The 6-foot-6, 200-pound forward earned All-Pac-12 Conference honors after scoring 18.4 points per game this season, up from 14.7 as a freshman, and grabbing 7.8 rebounds after 7.1 in 2018-19. Elleby shot his free throws at an 82% clip after shooting 66% his freshman season, but saw his 3-point shooting dip from 41% to 33%, though he had 90 more 3-point attempts as a sophomore.

Elleby, who was encouraged to focus on his defense when he worked out with NBA teams this time last year, averaged a Pac-12-high 1.8 steals per game and had 56 steals in total after just 33 the year prior. He also blocked 26 shots in 2019-20 after blocking 18 as a freshman.

“He’s been just really mature about it and trying to figure out what’s the right decision,” Smith said. “I think we’re returning enough guys. … Either way it’s a more comforting thing and he’ll be hard to replace if he does it, but just building a program there’s just more pieces involved.”
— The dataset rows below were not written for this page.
(* ===== verification/SessionOrigin.v ===== *)
(** * [internal/sessionorigin]: who drove a session

    The closed menu of origins with its fail-closed parser, and the one
    classification rule over a decoded publication payload. The wire contract
    (roles, turns) and the harness wrapper names belong to modules outside the
    repository: a turn is the two fields the rule reads, and the two wrapper
    names are parameters. *)
From S2P Require Import Prelude GoText Regex.

Open Scope string_scope.
Open Scope list_scope.

Module SessionOrigin.

Inductive Origin : Type := User | Agent | Unknown.

#[export] Instance origin_eq_dec : EqDecision Origin.
Proof. solve_decision. Defined.

Definition origin_string (o : Origin) : string :=
  match o with User => "user" | Agent => "agent" | Unknown => "unknown" end.

Definition All : list Origin := [User; Agent; Unknown].

(** [Origin(value).Valid()] on a raw string. *)
Definition Valid (value : string) : bool :=
  existsb (fun o => String.eqb value (origin_string o)) All.

(** [Parse]: the menu member the text names, or the validation error. *)
Definition Parse (value : string) : result string Origin :=
  match find (fun o => String.eqb value (origin_string o)) All with
  | Some o => Ok o
  | None => Err value
  end.

Definition Menu : string := join ", " (origin_string <$> All).

(** The roles [Classify] distinguishes; [RoleOther] is every other wire role
    (system among them). *)
Inductive Role : Type := RoleUser | RoleAssistant | RoleTool | RoleOther.

Record Turn : Type := mkTurn { TurnRole : Role; TurnContent : string }.

Section classify.
Context (WrapperCommandName WrapperCommandMessage : string).

(** The opening tag of either wrapper, with attributes only after whitespace. *)
Definition commandInvocationPrefix : regex :=
  seq (rstr "<")
    (seq (RAlt (rstr WrapperCommandName) (rstr WrapperCommandMessage))
      (seq (ropt (RSeq (RClass cls_space) (RStar (RClass (fun c => negb (Z.eqb c 62))))))
        (rstr ">"))).

Definition isCommandInvocation (content : string) : bool :=
  match_start commandInvocationPrefix (trim_space content).

(** The loop over the turns, carrying [work]. *)
Fixpoint classify_turns (work : bool) (turns : list Turn) : Origin :=
  match turns with
  | [] => if work then Agent else Unknown
  | turn :: rest =>
    if isCommandInvocation (TurnContent turn) then User
    else
      match TurnRole turn with
      | RoleUser =>
        if negb (String.eqb (trim_space (TurnContent turn)) "") then User
        else classify_turns work rest
      | RoleAssistant | RoleTool => classify_turns true rest
      | RoleOther => classify_turns work rest
      end
  end.

(** A nil payload is [Unknown]. *)
Definition Classify (payload : option (list Turn)) : Origin :=
  match payload with
  | None => Unknown
  | Some turns => classify_turns false turns
  end.

(** ** The rule, stated over the whole payload *)
Definition human_turn (t : Turn) : bool :=
  isCommandInvocation (TurnContent t) ||
  (match TurnRole t with RoleUser => true | _ => false end &&
   negb (String.eqb (trim_space (TurnContent t)) "")).
Definition work_turn (t : Turn) : bool :=
  match TurnRole t with RoleAssistant | RoleTool => true | _ => false end.

Definition classify_spec (turns : list Turn) : Origin :=
  if existsb human_turn turns then User
  else if existsb work_turn turns then Agent
  else Unknown.

Lemma classify_turns_spec work turns :
  classify_turns work turns =
  if existsb human_turn turns then User
  else if work || existsb work_turn turns then Agent else Unknown.
Proof.
  revert work. induction turns as [|t turns IH]; intros work; simpl.
  - by rewrite orb_false_r.
  - unfold human_turn at 1, work_turn at 1.
    destruct (isCommandInvocation _); simpl; [done|].
    destruct (TurnRole t); simpl; rewrite ?IH, ?orb_true_r; try done.
    by destruct (negb _).
Qed.

(** ** Properties *)

(** Also: the single pass classifies by the stated rule: a human turn anywhere
    makes the session [User]; otherwise assistant or tool work makes it
    [Agent]; otherwise, and for a nil payload, it is [Unknown]. *)
Theorem classify_correct payload :
  Classify payload =
  match payload with None => Unknown | Some turns => classify_spec turns end.
Proof.
  destruct payload as [turns|]; [|done]. apply (classify_turns_spec false).
Qed.

(** Also: the classification does not depend on the order of the turns, and
    a session is [Agent] exactly when work happened and nobody typed. *)
Theorem classify_order_insensitive turns turns' :
  turns ≡ₚ turns' ->
  Classify (Some turns) = Classify (Some turns') /\
  (Classify (Some turns) = Agent <->
   (exists t, t ∈ turns /\ work_turn t = true) /\
   forall t, t ∈ turns -> human_turn t = false).
Proof.
  intros Hp. unfold Classify. rewrite !classify_turns_spec, !orb_false_l.
  assert (Hex : forall f (l l' : list Turn), l ≡ₚ l' -> existsb f l = existsb f l').
  { intros f l l'. induction 1; simpl; [done|congruence| |congruence].
    by rewrite !orb_assoc, (orb_comm (f y)). }
  split; [by rewrite !(Hex _ _ _ Hp)|].
  destruct (existsb human_turn turns) eqn:Hh.
  - split; [done|]. intros [_ Hno]. apply existsb_exists in Hh as (t&?%list_elem_of_In&Ht).
    rewrite Hno in Ht; done.
  - assert (Hno : forall t, t ∈ turns -> human_turn t = false).
    { intros t Ht. destruct (human_turn t) eqn:?; [|done].
      enough (existsb human_turn turns = true) by congruence.
      apply existsb_exists. exists t. by rewrite list_elem_of_In in Ht. }
    destruct (existsb work_turn turns) eqn:Hw; split; try done.
    + intros _. split; [|done]. apply existsb_exists in Hw as (t&?%list_elem_of_In&?). eauto.
    + intros [(t&Ht&Hwt) _].
      enough (existsb work_turn turns = true) by congruence.
      apply existsb_exists. exists t. by rewrite list_elem_of_In in Ht.
Qed.
End classify.

(** Also: [Parse] accepts exactly the three menu texts and inverts [String]; any
    other text is refused with no value substituted. *)
Theorem parse_roundtrip value o :
  (Parse value = Ok o <-> value = origin_string o) /\
  (Valid value = is_ok (Parse value)).
Proof.
  unfold Parse, Valid, All. simpl.
  destruct (String.eqb_spec value "user") as [->|?]; simpl.
  { split; [|done]. destruct o; simpl; split; congruence. }
  destruct (String.eqb_spec value "agent") as [->|?]; simpl.
  { split; [|done]. destruct o; simpl; split; congruence. }
  destruct (String.eqb_spec value "unknown") as [->|?]; simpl.
  { split; [|done]. destruct o; simpl; split; congruence. }
  split; [|done]. destruct o; simpl; split; congruence.
Qed.
End SessionOrigin.
(** ** Witnesses *)
Definition sample_pr (complete : bool) : PullRequest :=
  mkPullRequest "app" "app" "main" false complete ["AAAAAAA1111"; "bbbbbbb2222"].
Definition sample_transcript : Transcript :=
  mkTranscript "t1" "" "github.com/acme/App.git" "main" 9
    [mkRecordedCommit "aaaaaaa" 7 None None None;
     mkRecordedCommit "AAAAAAA1111 " 4 None None None; mkRecordedCommit "zz" 1 None None None].

Lemma match_accepts_witness :
  exists acc, acc ∈ Accepted (@Match ascii_tables (sample_pr true) [sample_transcript]) /\
    Anchors acc <> [].
Proof.
  eexists. split.
  - vm_compute. left.
  - refine (proj1 (@match_accepts_only_anchored ascii_tables (sample_pr true) [sample_transcript] _ _)).
    vm_compute. left.
Defined.

Lemma match_incomplete_witness :
  Accepted (@Match ascii_tables (sample_pr false) [sample_transcript]) <> [] /\
  (forall u, u ∈ mjoin (AcceptedUnresolved <$>
      Accepted (@Match ascii_tables (sample_pr false) [sample_transcript])) ++
      mjoin (CandidateUnresolved <$>
      Unresolved (@Match ascii_tables (sample_pr false) [sample_transcript])) ->
    Reason u = ReasonTooShort \/ Reason u = ReasonIncomplete).
Proof.
  split; [vm_compute; discriminate|].
  exact (proj2 (@match_incomplete_is_exact ascii_tables (sample_pr false) [sample_transcript]
    eq_refl)).
Defined.
End Matcher.
Definition blocks_of (items : list Item) : list Block := rev (foldl block_step ([], "") items).1.

(** The emission loop; [frame] is what the block costs beside its text. *)
Fixpoint emit (tier : Tier) (budget frame : Z) (blocks : list Block)
    (out : string) (inlined emitted : Z) : string * Z * Z :=
  match blocks with
  | [] => (out, inlined, emitted)
  | b :: rest =>
    if BPrompt b && (0 <? InlinePrompts tier) && (InlinePrompts tier <=? inlined)
    then (out, inlined, emitted)
    else
      let text := if BPrompt b then BText b else BText b +:+ nl in
      if (0 <? MaxBytes tier) && (budget <? frame + blen out + blen text)
      then (out, inlined, emitted)
      else emit tier budget frame rest (out +:+ text)
             (if BPrompt b then inlined + 1 else inlined) (emitted + 1)
  end.

Definition closing : string := nl +:+ "</details>" +:+ nl.

Definition details_of (tier : Tier) (budget : Z) (items : list Item) : string :=
  match blocks_of items with
  | [] => ""
  | blocks =>
    let total := count_kind DigestItemPrompt items in
    let summary := if total =? 0 then "skills" else plural total "prompt" in
    let open_ := nl +:+ "<details>" +:+ nl +:+ "<summary>" +:+ summary +:+ "</summary>" +:+ nl +:+ nl in
    let moreReserve := if 0 <? total then blen (moreLine total) else 0 in
    let frame := blen open_ + moreReserve + blen closing in
    let '(out, inlined, emitted) := emit tier budget frame blocks "" 0 0 in
    if (emitted =? 0) && (0 <? MaxBytes tier) && (budget <? frame) then ""
    else
      let remaining := total - inlined in
      (open_ +:+ out) +:+ (if 0 <? remaining then moreLine remaining else "") +:+ closing
  end.

Definition is_listed (rows : gmap string Row) (id : string) : bool :=
  match rows !! id with Some row => Listed row | None => false end.

Definition promptDetails (validate : PromptDigest -> bool) (d : PromptDigest)
    (rows : gmap string Row) (tier : Tier) (budget : Z) : result RenderError string :=
  match Restrict validate d (is_listed rows) with
  | Err _ => Err ERestrict
  | Ok listed => Ok (details_of tier budget (Items listed))
  end.

(** ** The table *)
Record Scan : Type := mkScan {
  Order : list Row;
  CommitsOf : gmap string (list string);
  Covered : gset string
}.

(** The pass over the items; it stops at a session without a row. *)
Fixpoint scan_items (rows : gmap string Row) (items : list Item) (st : Scan) :
    result RenderError Scan :=
  match items with
  | [] => Ok st
  | item :: rest =>
    match ItemKind item with
    | DigestItemSession =>
      match rows !! ItemTranscript item with
      | None => Err (ENoRow (ItemTranscript item))
      | Some row => scan_items rows rest (mkScan (Order st ++ [row]) (CommitsOf st) (Covered st))
      end
    | DigestItemCommit =>
      let shas := default [] (CommitsOf st !! ItemTranscript item) ++ [CommitSHA item] in
      scan_items rows rest (mkScan (Order st) (<[ItemTranscript item := shas]> (CommitsOf st))
        ({[CommitSHA item]} ∪ Covered st))
    | _ => scan_items rows rest st
    end
  end.

(** A table line and the reference definition it needs. *)
Definition table_line (commitsOf : gmap string (list string)) (ref : Z) (row : Row) :
    (string * string) * Z :=
  let tail := " | " +:+ handle (Author row) +:+ " | " +:+
    commitList (default [] (commitsOf !! RowTranscript row)) +:+ " |" +:+ nl in
  if Listed row then
    let ref' := ref + 1 in
    let title := if String.eqb (trim_space (Title row)) "" then "untitled transcript" else Title row in
    (("| [" +:+ inline (clip title maxTitleRunes) +:+ "][" +:+ itoa ref' +:+ "]" +:+ tail,
      "[" +:+ itoa ref' +:+ "]: " +:+ URL row +:+ nl), ref')
  else (("| [read on village][pr]" +:+ tail, ""), ref).

Fixpoint table_lines (commitsOf : gmap string (list string)) (ref : Z) (order : list Row) :
    list (string * string) :=
  match order with
  | [] => []
  | row :: rest =>
    let '(l, ref') := table_line commitsOf ref row in
    l :: table_lines commitsOf ref' rest
  end.

(** How many lines fit, keeping room for the row that counts the others. *)
Fixpoint fit_lines (tier : Tier) (size : Z) (lines : list (string * string)) : nat :=
  match lines with
  | [] => 0
  | l :: rest =>
    let reserve := match rest with
      | [] => 0
      | _ => blen (moreRow (Z.of_nat (length lines)))
      end in
    if (0 <? MaxBytes tier) && (MaxBytes tier <? size + blen l.1 + blen l.2 + reserve) then 0
    else S (fit_lines tier (size + blen l.1 + blen l.2) rest)
  end.

Definition rows_map (rows : list Row) : gmap string Row :=
  foldl (fun m row => <[RowTranscript row := row]> m) ∅ rows.

Definition Render (validate : PromptDigest -> bool) (inp : PullRequest) (tier : Tier) :
    result RenderError string :=
  let d := PRDigest inp in
  if negb (validate d) then Err EInvalidDigest
  else if String.eqb (trim_space (VillageURL (DHeader d))) "" then Err ENoVillagePage
  else
    let rows := rows_map (Rows inp) in
    match scan_items rows (Items d) (mkScan [] ∅ ∅) with
    | Err e => Err e
    | Ok sc =>
      let lines := table_lines (CommitsOf sc) 0 (Order sc) in
      let head := boldLine (Z.of_nat (length (Order sc))) (CommitsCovered (DHeader d))
        (CommitsTotal (DHeader d)) in
      let footer :=
        match uncoveredCommits (PRCommitSet inp) (Covered sc) with
        | [] => nl +:+ "[view on village][pr]" +:+ nl
        | uncovered => nl +:+ "[view on village][pr]" +:+ " · " +:+ uncoveredLine uncovered +:+ nl
        end in
      let prDef := "[pr]: " +:+ VillageURL (DHeader d) +:+ nl in
      let size := blen head + blen tableHead + blen footer + 1 + blen prDef in
      let kept := fit_lines tier size lines in
      let table :=
        match lines with
        | [] => ""
        | _ => tableHead +:+ String.concat "" (take kept lines).*1 +:+
               (if (kept <? length lines)%nat
                then moreRow (Z.of_nat (length lines) - Z.of_nat kept) else "")
        end in
      let defs := String.concat "" (take kept lines).*2 +:+ prDef in
      let fixed := head +:+ table in
      let tail := footer +:+ nl +:+ defs in
      if (0 <? MaxBytes tier) && (MaxBytes tier <? blen fixed + blen tail) then Err ETableTooLarge
      else
        match promptDetails validate d rows tier (MaxBytes tier - blen fixed - blen tail) with
        | Err e => Err e
        | Ok details => Ok (fixed +:+ details +:+ tail)
        end
    end.

(** ** The byte budget *)
Lemma emit_bound tier budget frame blocks out inlined emitted :
  let '(out', inlined', emitted') := emit tier budget frame blocks out inlined emitted in
  inlined <= inlined' /\ emitted <= emitted' /\
  (0 < MaxBytes tier -> (emitted' = emitted /\ out' = out) \/ frame + blen out' <= budget).
Proof.
  revert out inlined emitted. induction blocks as [|b blocks IH]; intros *; simpl.
  { split; [lia|split; [lia|auto]]. }
  destruct (BPrompt b && (0 <? InlinePrompts tier) && (InlinePrompts tier <=? inlined)).
  { split; [lia|split; [lia|auto]]. }
  set (text := if BPrompt b then BText b else BText b +:+ nl).
  destruct ((0 <? MaxBytes tier) && (budget <? frame + blen out + blen text)) eqn:Hfit.
  { split; [lia|split; [lia|auto]]. }
  specialize (IH (out +:+ text) (if BPrompt b then inlined + 1 else inlined) (emitted + 1)).
  destruct (emit _ _ _ _ _ _ _) as [[out' inlined'] emitted'].
  destruct IH as (Hin&Hem&Hb). split_and!; [destruct (BPrompt b); lia|lia|].
  intros Hmax. right. rewrite (proj2 (Z.ltb_lt 0 (MaxBytes tier)) Hmax) in Hfit.
  simpl in Hfit. apply Z.ltb_ge in Hfit.
  destruct (Hb Hmax) as [[_ ->]|]; [|done]. rewrite blen_app. lia.
Qed.

Lemma moreLine_mono a b : 0 < a <= b -> blen (moreLine a) <= blen (moreLine b).
Proof.
  intros Hab%itoa_length_mono. unfold moreLine. rewrite !blen_app. lia.
Qed.

(** The prompt block is within its budget, or empty. *)
Lemma details_bound tier budget items :
  0 < MaxBytes tier -> details_of tier budget items = "" \/ blen (details_of tier budget items) <= budget.
Proof.
  intros Hmax. unfold details_of. destruct (blocks_of items) as [|b blocks]; [by left|].
  set (total := count_kind DigestItemPrompt items).
  set (open_ := nl +:+ _). cbv zeta.
  set (reserve := if 0 <? total then blen (moreLine total) else 0).
  set (frame := blen open_ + reserve + blen closing).
  pose proof (emit_bound tier budget frame (b :: blocks) "" 0 0) as He.
  destruct (emit _ _ _ _ _ _ _) as [[out inlined] emitted].
  destruct He as (Hin&Hem&Hb). specialize (Hb Hmax).
  rewrite (proj2 (Z.ltb_lt 0 (MaxBytes tier)) Hmax), andb_true_r.
  destruct ((emitted =? 0) && (budget <? frame)) eqn:Hnone; [by left|right].
  assert (Hout : frame + blen out <= budget).
  { destruct Hb as [[-> ->]|]; [|done]. simpl in Hnone. apply Z.ltb_ge in Hnone.
    unfold blen at 1. simpl. lia. }
  assert (Hmore : blen (if 0 <? total - inlined then moreLine (total - inlined) else "") <= reserve).
  { unfold reserve. destruct (Z.ltb_spec 0 (total - inlined)).
    - rewrite (proj2 (Z.ltb_lt 0 total)) by lia. apply moreLine_mono. lia.
    - destruct (0 <? total); [apply blen_nonneg|done]. }
  rewrite !blen_app. unfold frame in Hout. lia.
Qed.

(** ** Escaping can be read back *)

(** What a reader of the Markdown source sees as text: a backslash gives the
    next code point, the split mark gives nothing, and a special code point that
    is neither escaped nor the start of a mark is live markup. *)
Fixpoint unescape (l : list Z) : option (list Z) :=
  match l with
  | [] => Some []
  | 92 :: c :: rest => cons c <$> unescape rest
  | 60 :: 33 :: 45 :: 45 :: 32 :: 45 :: 45 :: 62 :: rest => unescape rest
  | c :: rest => if special c then None else cons c <$> unescape rest
  end.

Lemma unescape_escaped c rest : unescape (92 :: c :: rest) = cons c <$> unescape rest.
Proof. done. Qed.

Lemma unescape_mark rest : unescape (splitMark ++ rest) = unescape rest.
Proof. done. Qed.

Lemma special_false c : special c = false -> c <> 92 /\ c <> 60.
Proof. intros Hs. split; intros ->; by vm_compute in Hs. Qed.

Lemma unescape_plain c rest : special c = false -> unescape (c :: rest) = cons c <$> unescape rest.
Proof.
  intros Hs. pose proof (special_false c Hs) as [H1 H2]. simpl.
  repeat (case_match; try congruence).
Qed.

Lemma unescape_inline_from prefix l : unescape (inline_from prefix l) = Some l.
Proof.
  revert prefix. induction l as [|r rest IH]; intros prefix; [done|]. cbn [inline_from]. cbv zeta.
  set (mark := if (r =? 64) || (r =? 35) then _ else []).
  assert (Hrest : unescape (mark ++ inline_from (prefix ++ [r]) rest) = Some rest).
  { unfold mark. repeat case_match; rewrite ?unescape_mark; apply IH. }
  destruct (special r) eqn:Hs.
  - assert (Hopen : (match prefix with [] => (r =? 45) || (r =? 43) | _ => false end ||
      ((r =? 46) || (r =? 41)) && leadingDigits prefix) = false).
    { unfold special in Hs. apply existsb_exists in Hs as (c&Hc&->%Z.eqb_eq).
      simpl in Hc. by destruct prefix; repeat destruct Hc as [<-|Hc]. }
    rewrite Hopen. cbn [app]. by rewrite unescape_escaped, Hrest.
  - case_match; cbn [app]; [by rewrite unescape_escaped, Hrest|].
    by rewrite unescape_plain, Hrest.
Qed.

(** ** What a row may show *)

(** Two rows a reader of the pull request cannot tell apart: they differ at
    most in the title and the page of a transcript that is not listed. *)
Definition same_row (r r' : Row) : Prop :=
  RowTranscript r = RowTranscript r' /\ Author r = Author r' /\ Listed r = Listed r' /\
  (Listed r = true -> Title r = Title r' /\ URL r = URL r').
Definition get_world : M W GhError W := fun w => (Ok w, w).
Definition put_token (installationID : Z) (t : cachedToken) : M W GhError unit := fun w =>
  (Ok tt, set_tokens (<[installationID := t]> (tokens w)) w).

(** [http.NewRequestWithContext] and [httpClient.Do]. *)
Definition send (method url auth etag : string) (payload : option json) : M W GhError Response :=
  match parse_url url with
  | None => throw EBadURL
  | Some _ =>
    r ← attempt (http_do (mkRequest method url auth etag payload));
    match r with Ok resp => mret resp | Err _ => throw ETransport end
  end.

Definition of_option {A} (e : GhError) (o : option A) : M W GhError A :=
  match o with Some a => mret a | None => throw e end.

Definition appJWT : M W GhError string :=
  w ← get_world; of_option EToken (sign_jwt appID (now w - 60 * second) (now w + appJWTTTL)).

Definition mint_token (installationID : Z) : M W GhError string :=
  jwt ← appJWT;
  resp ← send "POST" (baseURL +:+ "/app/installations/" +:+ itoa installationID +:+ "/access_tokens")
    ("Bearer " +:+ jwt) "" None;
  if negb (StatusCode resp =? 201) && negb (StatusCode resp =? 200)
  then throw (EStatus "create installation token" (StatusCode resp))
  else
    '(tok, expires) ← of_option EDecode (decode_token (Body resp));
    if String.eqb tok "" then throw EEmptyToken
    else
      w ← get_world;
      let expiry := if expires =? 0 then now w + appJWTTTL else expires in
      put_token installationID (mkToken tok (expiry - tokenExpiryGuard)) ≫= fun _ =>
      mret tok.

Definition installationToken (installationID : Z) : M W GhError string :=
  w ← get_world;
  match tokens w !! installationID with
  | Some t => if now w <? expiresAt t then mret (token t) else mint_token installationID
  | None => mint_token installationID
  end.

(** The answer's body is handed back undecoded; [decode] is applied by the
    caller that gave [out], after the status was accepted. *)
Definition doInstallationJSON {Out} (installationID : Z) (op method path : string)
    (payload : option json) (decode : string -> option Out) : M W GhError Out :=
  tok ← installationToken installationID;
  resp ← send method (baseURL +:+ path) ("token " +:+ tok) "" payload;
  if (StatusCode resp <? 200) || (299 <? StatusCode resp)
  then throw (EStatus op (StatusCode resp))
  else of_option EDecode (decode (Body resp)).

Definition repo_path (owner name : string) : string := "/repos/" +:+ owner +:+ "/" +:+ name.

Definition GetRepository (installationID : Z) (owner name : string) : M W GhError Repository :=
  tok ← installationToken installationID;
  resp ← send "GET" (baseURL +:+ repo_path owner name) ("token " +:+ tok) "" None;
  if negb (StatusCode resp =? 200) then throw (EStatus "get repository" (StatusCode resp))
  else of_option EDecode (decode_repository (Body resp)).

(** ** The commit walk *)
Record ListCommitsOptions : Type := mkListOptions { PerPage : Z; MaxPages : Z; OptETag : string }.
Record ListCommitsResult : Type := mkListResult {
  Commits : list Commit;
  ETag : string;
  NotModified : bool;
  Complete : bool
}.

(** One page of the loop, [first] for page 0: [inl] returns from the function,
    [inr] is the page's commits, its ETag and the next URL. *)
Definition commits_page (tok : string) (opts : ListCommitsOptions) (first : bool) (url : string) :
    M W GhError (ListCommitsResult + (list Commit * string * string)) :=
  resp ← send "GET" url ("token " +:+ tok) (if first then OptETag opts else "") None;
  if first && (StatusCode resp =? 304)
  then mret (inl (mkListResult [] (OptETag opts) true false))
  else if negb (StatusCode resp =? 200) then throw (EStatus "list commits" (StatusCode resp))
  else
    raw ← of_option EDecode (decode_commits (Body resp));
    mret (inr (raw, RespETag resp, nextPageURL (Link resp))).

(** [pages] pages are left to read. *)
Fixpoint commits_walk (tok : string) (opts : ListCommitsOptions) (pullRequest first : bool)
    (pages : nat) (url : string) (acc : list Commit) (etag : string) : M W GhError ListCommitsResult :=
  let stop := mkListResult acc etag false (String.eqb url "" &&
    negb (pullRequest && (maxPullRequestCommits <=? Z.of_nat (length acc)))) in
  match pages with
  | O => mret stop
  | S pages' =>
    if String.eqb url "" then mret stop
    else
      page ← commits_page tok opts first url;
      match page with
      | inl r => mret r
      | inr (raw, tag, next) =>
        commits_walk tok opts pullRequest false pages' next (acc ++ raw) (if first then tag else etag)
      end
  end.

Definition listCommits (installationID : Z) (path : string) (opts : ListCommitsOptions)
    (pullRequest : bool) : M W GhError ListCommitsResult :=
  tok ← installationToken installationID;
  let maxPages := if MaxPages opts <=? 0
    then if pullRequest then maxPullRequestCommitPages else 1 else MaxPages opts in
  let url := baseURL +:+ path +:+
    (if 0 <? PerPage opts then "?per_page=" +:+ itoa (PerPage opts) else "") in
  commits_walk tok opts pullRequest true (Z.to_nat maxPages) url [] "".
Lemma access_lookup_store c key answer now later :
  access_lookup (access_store c key answer now) key later =
  (if later <? now + repositoryAccessTTL then Some answer else None).
Proof. unfold access_lookup, access_store, repositoryAccessCache in *. by rewrite lookup_insert_eq. Qed.

(** What another key answers after a store was answered before it. *)
Lemma access_lookup_store_ne c key key' answer now later b :
  key <> key' -> access_lookup (access_store c key answer now) key' later = Some b ->
  access_lookup c key' later = Some b.
Proof.
  intros Hne. unfold access_lookup, access_store, repositoryAccessCache in *.
  rewrite lookup_insert_ne by done. set (room := make_room _ _ _).
  assert (Hroom : forall e, room !! key' = Some e -> c !! key' = Some e).
  { intros e. subst room. unfold make_room. destruct (_ <=? size c)%nat; [|done]. cbv zeta.
    destruct (_ <=? _)%nat; [by rewrite lookup_empty|]. by intros [He _]%map_lookup_filter_Some. }
  destruct (room !! key') as [e|]; [|done]. by rewrite (Hroom e).
Qed.

(** ** Binary64, as far as the limiter needs it: no NaN arises from a duration *)
Definition sf_number (s : bool) (x : float64) : Prop :=
  match x with
  | S754_zero _ => True
  | S754_infinity s' | S754_finite s' _ _ => s' = s
  | S754_nan => False
  end.

Lemma shr_1_nonneg r : 0 <= shr_m r -> 0 <= shr_m (shr_1 r).
Proof. destruct r as [[|[]|] ??]; simpl; lia. Qed.

Lemma iter_shr_nonneg p r : 0 <= shr_m r -> 0 <= shr_m (iter_pos shr_1 p r).
Proof.
  revert r. induction p as [p IH|p IH|]; intros r Hr; simpl.
  - by apply IH, IH, shr_1_nonneg.
  - by apply IH, IH.
  - by apply shr_1_nonneg.
Qed.

Lemma shr_fexp_nonneg m e l : 0 <= m -> 0 <= shr_m (shr_fexp 53 1024 m e l).1.
Proof.
  intros Hm. assert (Hr : 0 <= shr_m (shr_record_of_loc m l)) by (by destruct l as [|[]]).
  unfold shr_fexp, shr. destruct (_ - _); simpl; [done|by apply iter_shr_nonneg|done].
Qed.

Lemma round_number s m e l : 0 <= m -> sf_number s (binary_round_aux 53 1024 s m e l).
Proof.
  intros Hm. unfold binary_round_aux.
  pose proof (shr_fexp_nonneg m e l Hm) as H1. destruct (shr_fexp 53 1024 m e l) as [r1 e1]. simpl in H1.
  assert (Hn : 0 <= round_nearest_even (shr_m r1) (loc_of_shr_record r1)).
  { unfold round_nearest_even. destruct (loc_of_shr_record r1) as [|[]]; [..|lia]; try done.
    destruct (Z.even _); lia. }
  pose proof (shr_fexp_nonneg _ e1 loc_Exact Hn) as H2.
  destruct (shr_fexp _ _ _ _ _) as [r2 e2]. simpl in H2.
  destruct (shr_m r2); [done| |lia]. by destruct (_ <=? _).
Qed.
Elleby scored 20 points on 18 occasions last year and had a career-high 34 points in WSU’s 79-67 home win over Washington. In his return home to Seattle, Elleby scored 21 points on his birthday, also reaching 1,000 points on his career in a 78-74 win over the Huskies at Alaska Airlines Arena. Elleby capped the season with 30 points in the Cougars’ 82-68 win over Colorado in the Pac-12 Tournament — WSU’s first conference tournament win in a decade.

“My job is to make sure we have a plan for him and let him know, if he does come back don’t want it to be, oh I settled on this,” Smith said. “He’s not that way at all. He’s still only 19 and I think he enjoys college, I think he’s got really good relationships. We did our leadership survey with our team and he excels in all areas.

“That’ll be part of his makeup going forward. He’ll be a hardworking leader, his dependability.”